| ASSIGNMENT |
Below is a listing. Write out exactly its lines between the one holding "- split; intros" and the one holding "Theorem jsonb_round_trip name", inclusive.

| RECORDS TO USE |

========================

Lemma last_value_notin {A} key (ms : list (chars * option A)) :
  key ∉ ms.*1 -> last_value key ms = None.
Proof.
  induction ms as [|[k o] ms IH]; [done|]. cbn. intros [Hk Hms]%not_elem_of_cons.
  rewrite IH by done. by rewrite decide_False.
Qed.

Lemma members_tree_names ms (v : members denote ms) :
  Forall (fun m => no_nul m.1) ms -> (members_tree tree ms v).*1 = ms.*1.
Proof.
  induction ms as [|[name t] ms IH]; intros Hms; [done|].
  inversion_clear Hms as [|? ? Hn Hms']. cbn. rewrite no_nul_truncate by done. f_equal. by apply IH.
Qed.

Lemma fill_members_tree c ms (v old : members denote ms) :
  every_type round_trips ms -> NoDup ms.*1 -> Forall (fun m => no_nul m.1) ms ->
  every_type well_formed ms -> all_members lossless ms v -> all_members untouched ms old ->
  (forall key, key ∈ ms.*1 ->
     getKeyJsonValueFromContainer c key = value_of <$> last_value key (members_tree tree ms v)) ->
  fill_members set_member c ms old = Ok v.
Proof.
  induction ms as [|[name t] ms IH]; cbn [every_type all_members]; intros Hr Hd Hn Hw Hl Hf Hc.
  { by destruct v. }
  destruct Hr as [Ht Hr], Hw as [Hwt Hw], Hl as [Hlt Hl], Hf as [Hft Hf].
  inversion_clear Hn as [|? ? Hname Hn']. cbn in Hd. apply NoDup_cons in Hd as [Hni Hd].
  assert (last_value name (members_tree tree ms v.2) = None) as Hnone.
  { apply last_value_notin. by rewrite members_tree_names. }
  pose proof (Hc name ltac:(left)) as Hkey. cbn in Hkey, Hname |- *.
  rewrite no_nul_truncate, Hnone, decide_True in Hkey by done. rewrite Hkey.
  assert (match value_of <$> tree t v.1 with
          | Some value => set_member t old.1 value | None => Ok old.1 end = Ok v.1) as ->.
  { destruct (tree t v.1) as [j|] eqn:Hj; cbn; [by apply Ht|].
    by rewrite (absent_is_fresh t v.1 old.1). }
  cbn. rewrite (IH v.2 old.2); [by destruct v|done..|].
  intros key Hin. rewrite Hc by (by right). cbn. rewrite no_nul_truncate by done.
  destruct (last_value key (members_tree tree ms v.2)) eqn:E; [done|].
  rewrite decide_False; [done|]. intros ->. done.
Qed.

(** The name and the value of the alternative that is stored. *)
Definition stored_name : forall alts, alternatives denote alts -> chars :=
  fix go alts := match alts with
  | [] => fun v => match v with end
  | (name, t) :: alts' => fun v => match v with inl _ => name | inr v' => go alts' v' end
  end.

Lemma stored_name_in alts (v : alternatives denote alts) : stored_name alts v ∈ alts.*1.
Proof.
  induction alts as [|[name t] alts IH]; [done|]. cbn. destruct v as [o|v]; [left|right; apply IH].
Qed.

Lemma set_alternative_other f tag value alts :
  tag ∉ alts.*1 -> set_alternative f tag value alts = None.
Proof.
  induction alts as [|[name t] alts IH]; [done|]. cbn. intros [Hk Halts]%not_elem_of_cons.
  rewrite IH by done. by rewrite decide_False.
Qed.

Lemma struct_tree t v : is_struct t -> exists ms, tree t v = Some (JObject ms).
Proof. destruct t; try done. intros _. by eexists. Qed.

Lemma set_alternative_tree alts (v : alternatives denote alts) :
  every_type round_trips alts -> distinct_names alts ->
  every_type (fun t => is_struct t) alts -> every_type well_formed alts ->
  alternative_holds lossless alts v ->
  exists ms, alternatives_tree tree alts v
             = alternative_tree (stored_name alts v) (Some (JObject ms))
    /\ set_alternative set_member (stored_name alts v) (value_of (JObject ms)) alts = Some (Ok v).
Proof.
  induction alts as [|[name t] alts IH]; [done|].
  intros [Ht Hr] [Hd Hn] [Hst Hs] [Hwt Hw] Hl. inversion_clear Hn as [|? ? Hname Hn'].
  cbn in Hd. apply NoDup_cons in Hd as [Hni Hd]. destruct v as [o|v]; cbn in Hl |- *.
  - destruct (struct_tree t o Hst) as [ms Hms]. exists ms. rewrite Hms. split; [done|].
    rewrite set_alternative_other by done. rewrite decide_True by done.
    rewrite (Ht o); auto using default_fresh.
  - destruct (IH v) as (ms & Ha & Hset); [done..|]. exists ms. by rewrite Ha, Hset.
Qed.

Lemma alternative_keys name ms : exists c,
  get_object (value_of (alternative_tree name (Some (JObject ms)))) = Ok c
  /\ (no_nul name -> get_string (get_key c (lit "type")) = Ok name)
  /\ get_key c (lit "value") = value_of (JObject ms)
  /\ exists c', get_object (get_key c (lit "value")) = Ok c'.
Proof.
  unfold alternative_tree. destruct (get_object_tree
    [(lit "type", Some (JString (pstrdup_truncate_nul name))); (lit "value", Some (JObject ms))])
    as (c & Ho & Hk). exists c.
  assert (get_key c (lit "value") = value_of (JObject ms)) as Hv by (by eapply get_key_tree).
  split_and!; [done| |done|].
  - intros Hn. rewrite (get_key_tree c _ (lit "type") _ Hk eq_refl), value_of_string.
    cbn. by rewrite no_nul_truncate.
  - rewrite Hv. destruct (get_object_tree ms) as (c' & Hc' & _). by exists c'.
Qed.

Lemma set_variant_tree name t rest : round_trips t -> every_type round_trips rest ->
  round_trips (TStaticVariant name t rest).
Proof.
  intros Ht Hr v old j [[Hd Hn] [[Hst Hwt] [Hs Hw]]] Hl _ [= <-].
  cbn in Hd. apply NoDup_cons in Hd as [Hni Hd]. inversion_clear Hn as [|? ? Hname Hn']. cbn in Hname.
  destruct v as [o|v]; cbn [lossless set_member] in Hl |- *.
  - destruct (struct_tree t o Hst) as [ms Hms]. rewrite Hms.
    destruct (alternative_keys name ms) as (c & -> & Htype & Hv & c' & Hc'). cbn [mbind outcome_bind].
    rewrite Htype by done. cbn [mbind outcome_bind]. rewrite Hc'. cbn [mbind outcome_bind].
    rewrite set_alternative_other by done. rewrite decide_True by done. rewrite Hv.
    rewrite (Ht o); auto using default_fresh.
  - destruct (set_alternative_tree rest v) as (ms & Ha & Hset); [done..|]. rewrite Ha.
    destruct (alternative_keys (stored_name rest v) ms) as (c & -> & Htype & Hv & c' & Hc').
    cbn [mbind outcome_bind].
    assert (no_nul (stored_name rest v)) as Hnn.
    { pose proof (stored_name_in rest v) as Hin. apply list_elem_of_fmap in Hin as (m & -> & Hm).
      rewrite Forall_forall in Hn'. by apply Hn'. }
    rewrite Htype by done. cbn [mbind outcome_bind]. rewrite Hc'. cbn [mbind outcome_bind].
    by rewrite Hv, Hset.
Qed.

Lemma value_of_not_null j : value_of j <> jbvNull.
Proof.
  destruct j as [s|n|b|l|ms]; rewrite ?value_of_string, ?value_of_numeric, ?value_of_bool; try done.
  - by destruct (value_of_array l) as (c & -> & _).
  - by destruct (value_of_object ms) as (c & -> & _).
Qed.

Lemma all_round_trip t : round_trips t.
Proof.
  pattern t. apply ty_nested_ind; clear t;
    [intros t Ht|intros t IH|intros a b IHa IHb|intros name ms IH|intros name t rest IHt IH].
  - destruct t; try done; intros v old j Hw Hl Hf [= <-]; cbn [set_member].
    + by rewrite value_of_bool.
    + by apply set_integer_tree.
    + by rewrite value_of_string, no_nul_truncate.
    + by rewrite value_of_string, no_nul_truncate.
    + by apply set_text_tree.
    + apply set_bytes_tree.
    + by apply set_array_tree.
    + by apply set_asset_tree.
    + destruct Hl as [Hl Ha]. rewrite set_asset_tree by done. cbn. by rewrite Ha.
  - split_and!; intros v old j Hw Hl Hf Hj; cbn [set_member well_formed lossless untouched tree] in *.
    + apply IH; auto using default_fresh.
    + destruct v as [x|]; [|done]. destruct Hl as [Hx Hp].
      unfold set_optional. rewrite (IH x (default_value t) j) by auto using default_fresh.
      pose proof (value_of_not_null j). by destruct (value_of j).
    + subst old. injection Hj as <-. apply (set_vector_tree (set_member t)).
      by apply round_trips_all.
    + subst old. injection Hj as <-. destruct Hl as [Hl Hs].
      apply set_flat_tree; [by apply round_trips_all|done].
    + subst old. injection Hj as <-. destruct Hl as [Hl Hs].
      apply set_flat_tree; [by apply round_trips_all|done].
  - split; intros v old j [Hwa Hwb] Hl Hf [= <-]; cbn [set_member lossless untouched] in *.
    + destruct Hl as [[Hla Hpa] [Hlb Hpb]]. apply set_pair_tree; by apply round_trips_back.
    + subst old. destruct Hl as [Hl Hs].
      apply (set_flat_tree _ (fun x => Some (pair_tree (tree a) (tree b) x))); [|done].
      eapply Forall_impl; [done|]. intros x [[Hla Hpa] [Hlb Hpb]]. eexists. split; [done|].
      apply set_pair_tree; by apply round_trips_back.
  - intros v old j [[Hd Hn] Hw] Hl Hf [= <-]. cbn [set_member].
    destruct (get_object_tree (members_tree tree ms v)) as (c & -> & Hc). cbn [mbind outcome_bind].
    apply fill_members_tree; auto.
  - by apply set_variant_tree.
Qed.

(** An operation written as JSONB and read back is the operation: whatever the protocol
    types are made of, provided the value is lossless (integers of their range, strings
    without NUL, flat containers in order, no empty optional inside a container). *)
Theorem jsonb_round_trip name t rest (op : denote (TStaticVariant name t rest)) :
  well_formed (TStaticVariant name t rest) -> lossless (TStaticVariant name t rest) op ->
  exists j, operation_to_jsonb_value name t rest op = Some j
    /\ operation_from_jsonb_value name t rest j = Ok op.
Proof.
  intros Hw Hl. unfold operation_to_jsonb_value, operation_from_jsonb_value.
  rewrite to_jsonb_tokens.
  assert (exists ms, tree (TStaticVariant name t rest) op = Some (JObject ms)) as [ms Hms].
  { destruct op as [o|v]; [by eexists|]. cbn. clear. induction rest as [|[n u] rest IH]; [done|].
    destruct v as [o|v]; [by eexists|]. apply IH. }
  rewrite Hms. exists (value_of (JObject ms)). split; [apply assembled_object|].
  by apply all_round_trip.
Qed.

End proofs.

========================

| RESULT FOR THIS EXERCISE |
  - split; intros v old j [Hwa Hwb] Hl Hf [= <-]; cbn [set_member lossless untouched] in *.
    + destruct Hl as [[Hla Hpa] [Hlb Hpb]]. apply set_pair_tree; by apply round_trips_back.
    + subst old. destruct Hl as [Hl Hs].
      apply (set_flat_tree _ (fun x => Some (pair_tree (tree a) (tree b) x))); [|done].
      eapply Forall_impl; [done|]. intros x [[Hla Hpa] [Hlb Hpb]]. eexists. split; [done|].
      apply set_pair_tree; by apply round_trips_back.
  - intros v old j [[Hd Hn] Hw] Hl Hf [= <-]. cbn [set_member].
    destruct (get_object_tree (members_tree tree ms v)) as (c & -> & Hc). cbn [mbind outcome_bind].
    apply fill_members_tree; auto.
  - by apply set_variant_tree.
Qed.

(** An operation written as JSONB and read back is the operation: whatever the protocol
    types are made of, provided the value is lossless (integers of their range, strings
    without NUL, flat containers in order, no empty optional inside a container). *)
Theorem jsonb_round_trip name t rest (op : denote (TStaticVariant name t rest)) :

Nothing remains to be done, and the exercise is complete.